Если бы философия состояла только из критики познания и если бы она так ограничила понятие познания, что охватывала бы только “точные” науки, то можно было бы довольствоваться таким решением. Физический язык был бы единственным “межсубъектным языком”, и все, что ему не принадлежит, как чистая иллюзия выпадало бы из нашей картины мира. Карнап заявлял следующее: “От науки требуется, чтобы она имела не только субъективное значение, но была бы осмыслена и действенна для различных
субъектов, которые в ней участвуют. Наука есть система межсубъектно-истинных утверждений. Если наше понимание того, что язык физики есть единственный межсубъектный язык, законно, то отсюда следует, что язык физики есть язык науки”6. Этот язык не только “межсубъектен”, но и универсален, т. е. на него можно перевести любое утверждение, а тот остаток, который кажется непереводимым, не имеет никакого отношения к положению дел.

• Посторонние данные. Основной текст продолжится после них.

(** X16: on an input with elements [diopiLayerNorm] normalises the trailing
    dimensions.  A null weight is replaced by a new tensor filled with 1 and
    a null bias by a new tensor filled with 0, both of the normalized shape,
    with its row-major strides and the dtype of the input, the weight's
    first; a weight or bias that is given is passed on and nothing is created
    for it.  One ["LayerNorm"] operator is run last, on the input, the
    weight and the bias, with the outputs [out], [saveMean] and
    [saveInvstd], both axes at rank(input) - rank(normalizedShape) and the
    epsilon narrowed from [double] to [float]; the result is
    [diopiSuccess]. *)
Theorem diopiLayerNorm_normalises_the_trailing_dimensions
    out saveMean saveInvstd input weight bias normalizedShape eps rt inputAt :
  tensors rt !! input = Some inputAt ->
  numel inputAt <> 0 ->
  handles_fresh rt ->
  (forall j, (S j < length normalizedShape)%nat ->
             in_int64 (product (drop (S j) normalizedShape)) = true) ->
  Z.of_nat (length (tensor_shape inputAt)) < 2 ^ 31 ->
  Z.of_nat (length normalizedShape) < 2 ^ 31 ->
  exists strides rt',
    computeStrideFromShape normalizedShape [] = Some strides /\
    diopiLayerNorm of_int to_float out saveMean saveInvstd input weight bias
      normalizedShape eps rt = Some (diopiSuccess, rt') /\
    runtime_calls rt'
    = runtime_calls rt
      ++ creation_calls weight normalizedShape strides (dtype inputAt)
           (of_int 1) (next_handle rt)
      ++ creation_calls bias normalizedShape strides (dtype inputAt)
           (of_int 0)
           (if weight =? nullptr then next_handle rt + 1 else next_handle rt)
      ++ [RunOp "LayerNorm"
            [input;
             if weight =? nullptr then next_handle rt else weight;
             if bias =? nullptr
             then (if weight =? nullptr then next_handle rt + 1
                   else next_handle rt)
             else bias]
            [out; saveMean; saveInvstd]
            [("begin_norm_axis",
              AttrInt (Z.of_nat (length (tensor_shape inputAt))
                       - Z.of_nat (length normalizedShape)));
             ("begin_params_axis",
              AttrInt (Z.of_nat (length (tensor_shape inputAt))
                       - Z.of_nat (length normalizedShape)));
             ("epsilon", AttrFloat (to_float eps))]].
Proof.
  intros Hin Hnumel Hfresh Hrange Hrank Hnorm.
  destruct (computeStrideFromShape_fresh normalizedShape Hrange)
    as (strides & Hstrides & _).
  exists strides.
  unfold diopiLayerNorm. rewrite Hin. simpl.
  destruct (numel inputAt =? 0) eqn:Hz; [lia|].
  rewrite Hstrides. simpl.
  pose proof (createTensorIfNullptr_keeps weight normalizedShape strides
                (dtype inputAt) true (of_int 1) rt Hfresh) as [Hfresh1 Hkeep1].
  pose proof (createTensorIfNullptr_calls weight normalizedShape strides
                (dtype inputAt) true (of_int 1) rt) as Hw.
  destruct (createTensorIfNullptr weight normalizedShape strides
              (dtype inputAt) true (of_int 1) rt) as [weightTemp rt1].
  simpl in Hfresh1, Hkeep1.
  pose proof (createTensorIfNullptr_keeps bias normalizedShape strides
                (dtype inputAt) true (of_int 0) rt1 Hfresh1)
    as [Hfresh2 Hkeep2].
  pose proof (createTensorIfNullptr_calls bias normalizedShape strides
                (dtype inputAt) true (of_int 0) rt1) as Hb.
  destruct (createTensorIfNullptr bias normalizedShape strides
              (dtype inputAt) true (of_int 0) rt1) as [biasTemp rt2].
  simpl in Hfresh2, Hkeep2.
  rewrite (Hkeep2 input inputAt (Hkeep1 input inputAt Hin)). simpl.
  assert (Haxis : to_int (Z.of_nat (length (tensor_shape inputAt))
                          - Z.of_nat (length normalizedShape))
                  = Z.of_nat (length (tensor_shape inputAt))
                    - Z.of_nat (length normalizedShape)).
  { unfold to_int. rewrite Z.mod_small; lia. }
  rewrite Haxis. eexists. split; [reflexivity|]. split; [reflexivity|].
  unfold creation_calls. simpl.
  destruct (weight =? nullptr), (bias =? nullptr);
    injection Hw as -> ->; injection Hb as -> ->; simpl;
    rewrite <- ?app_assoc; simpl; rewrite ?app_nil_r; reflexivity.
Qed.

End LayerNormCalls.

End LayerNormProperties.

(** * The properties on the sample states *)

Module Witnesses.

Import Examples.

Lemma setAllocator_higher_priority_replaces_witness :
  setAllocator "BF" XPU (getter 100 false) 1 start = Ok tt registered_once /\
  1 < 2 /\
  exists w2,
    setAllocator "BF" XPU (getter 200 false) 2 registered_once = Ok tt w2 /\
    registered w2 XPU "BF" = Some (make_tuple (getter 200 false) 2) /\
    resolve XPU "BF" w2 = Ok (Some (getter 200 false)) w2.
Proof.
  split; [reflexivity|]. split; [lia|].
  apply (setAllocator_higher_priority_replaces start registered_once "BF" XPU
           (getter 100 false) (getter 200 false) 1 2);
    [reflexivity|lia].
Defined.

(** C4 as stated fails: with "BF" registered for [XPU] at priority 1, a
    second registration of "BF" for [XPU] at priority 1 (or 0) does not
    complete; it throws. *)
Lemma setAllocator_lower_priority_is_not_a_noop :
  setAllocator "BF" XPU (getter 100 false) 1 start = Ok tt registered_once /\
  setAllocator "BF" XPU (getter 200 false) 1 registered_once
  = Throw (HigherPriorityRegistered XPU "BF" 1) registered_once /\
  setAllocator "BF" XPU (getter 200 false) 0 registered_once
  = Throw (HigherPriorityRegistered XPU "BF" 0) registered_once /\
  ~ exists w2,
      setAllocator "BF" XPU (getter 200 false) 0 registered_once = Ok tt w2.
Proof.
  split; [reflexivity|]. split; [reflexivity|]. split; [reflexivity|].
  intros [w2 H]. discriminate H.
Qed.

Lemma setAllocator_lower_priority_throws_keeps_entry_witness :
  setAllocator "BF" XPU (getter 100 false) 1 start = Ok tt registered_once /\
  0 <= 1 /\
  setAllocator "BF" XPU (getter 200 false) 0 registered_once
  = Throw (HigherPriorityRegistered XPU "BF" 0) registered_once /\
  registered registered_once XPU "BF" = Some (make_tuple (getter 100 false) 1) /\
  resolve XPU "BF" registered_once
  = Ok (Some (getter 100 false)) registered_once.
Proof.
  split; [reflexivity|]. split; [lia|].
  apply (setAllocator_lower_priority_throws_keeps_entry start registered_once
           "BF" XPU (getter 200 false) (getter 100 false) 0 1);
    [reflexivity|lia].
Defined.

Lemma setAllocator_lower_or_equal_priority_fails_witness :
  registered registered_once XPU "BF" = Some (make_tuple (getter 100 false) 1) /\
  1 <= 1 /\
  exists e,
    setAllocator "BF" XPU (getter 200 false) 1 registered_once
    = Throw e registered_once /\
    e = HigherPriorityRegistered XPU "BF" 1 /\
    what e = higher_priority_message.
Proof.
  split; [reflexivity|]. split; [lia|].
  apply (setAllocator_lower_or_equal_priority_fails registered_once "BF" XPU
           (getter 200 false) 1 (make_tuple (getter 100 false) 1));
    [reflexivity|simpl; lia].
Defined.

Lemma getAllocator_returns_memoized_instance_witness :
  getAllocator (mkDevice XPU 0) registered_once = Ok 100 device0_ready /\
  100 <> nullptr /\
  run later_program device0_ready = Some device0_later /\
  (exists count,
      memoized count
        (Z.to_nat (device_index_of (mkDevice XPU 0) count registered_once))
        100 device0_ready) /\
  getAllocator (mkDevice XPU 0) device0_later = Ok 100 device0_later.
Proof.
  split; [vm_compute; reflexivity|]. split; [done|].
  split; [vm_compute; reflexivity|].
  apply (getAllocator_returns_memoized_instance (mkDevice XPU 0)
           registered_once 100 device0_ready later_program device0_later).
  - vm_compute; reflexivity.
  - done.
  - vm_compute; reflexivity.
  - intros _ H. discriminate H.
Defined.
(** * useDraggable: the binding between a Sortable engine and a reactive list

    A shallow embedding of [useDraggable] (the composition function of
    vue-draggable-plus) and of the JavaScript values it manipulates.
    JavaScript objects live in an explicit heap, reactive [Ref]s in an
    explicit store, and every function that reads or writes them, or that
    may throw, is a computation in a small state-and-exception monad. *)

From stdpp Require Import gmap strings list fin_maps.
From Stdlib Require Import ZArith Lia.

Set Warnings "-register-all".

Open Scope string_scope.
Open Scope list_scope.
Open Scope Z_scope.

(** ** JavaScript values *)

(** The numbers that JSON has no notation for: [NaN] and the infinities,
    which [JSON.stringify] writes as [null], and [-0], which it writes as
    [0]. *)
Inductive special := NaN | PosInfinity | NegInfinity | NegZero.

#[global] Instance special_eq_dec : EqDecision special.
Proof. solve_decision. Defined.

(** Item values.  Objects and arrays are references ([VObj]) into the heap,
    so two values can be deeply equal and still be distinct references.
    [VNum] holds the integer-valued numbers other than [-0], [VSpecial] the
    numbers JSON cannot write. *)
Inductive val :=
  | VUndefined
  | VNull
  | VBool (b : bool)
  | VNum (n : Z)
  | VStr (s : string)
  | VObj (a : nat)
  | VSpecial (k : special).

Если принять эту точку зрения, то, к примеру, языкознание как наука возможно лишь тогда, когда феномен языка обнаруживает определенные физические закономерности, такие как описываемые физиологией звука или фонетикой. То, что, напротив, существует “экспрессия” (Aus-druck) языка, то, что существуют предложения, выражающие, например, пожелания, приказы, вопросы, которые соответствуют различным душевным состояниям, — возможность фиксации всего этого стала бы настолько малой, как мало замечается теперь существование “чужой психики”. То же самое, тем более, справедливо для искусствознания, истории религии и всех других “наук о культуре”, поскольку они желают видеть свой предмет отличным от физических вещей и процессов, происходящих в них. История религии имеет дело с такими формами поведения, которые мы обозначаем именами ритуала и культа, молитвы и жертвы. Тип и способ осуществления этих форм поведения мог бы быть очень точно описан, но специалист по истории религии должен был бы удержаться от суждения об их “смысле”: у него не было бы критерия, позволившего бы отличать “священнодействия” от других действий, относящихся к области “профанного”. То обстоятельство, что здесь он имеет дело с социальным, а не индивидуальным поведением, больше бы ему не помогло, поскольку познание социального было бы связано такими же условиями. Познание было бы возможным только в чисто бихевиористском смысле; оно показало бы нам, что происходит с определенными человеческими группами в определенных условиях, но если мы не хотим предаваться иллюзиям, мы должны были бы очень тщательно воздерживаться от суждений по поводу того, что “означает” это событие, т. е. какие представления, мысли и чувства находят в нем свое выражение.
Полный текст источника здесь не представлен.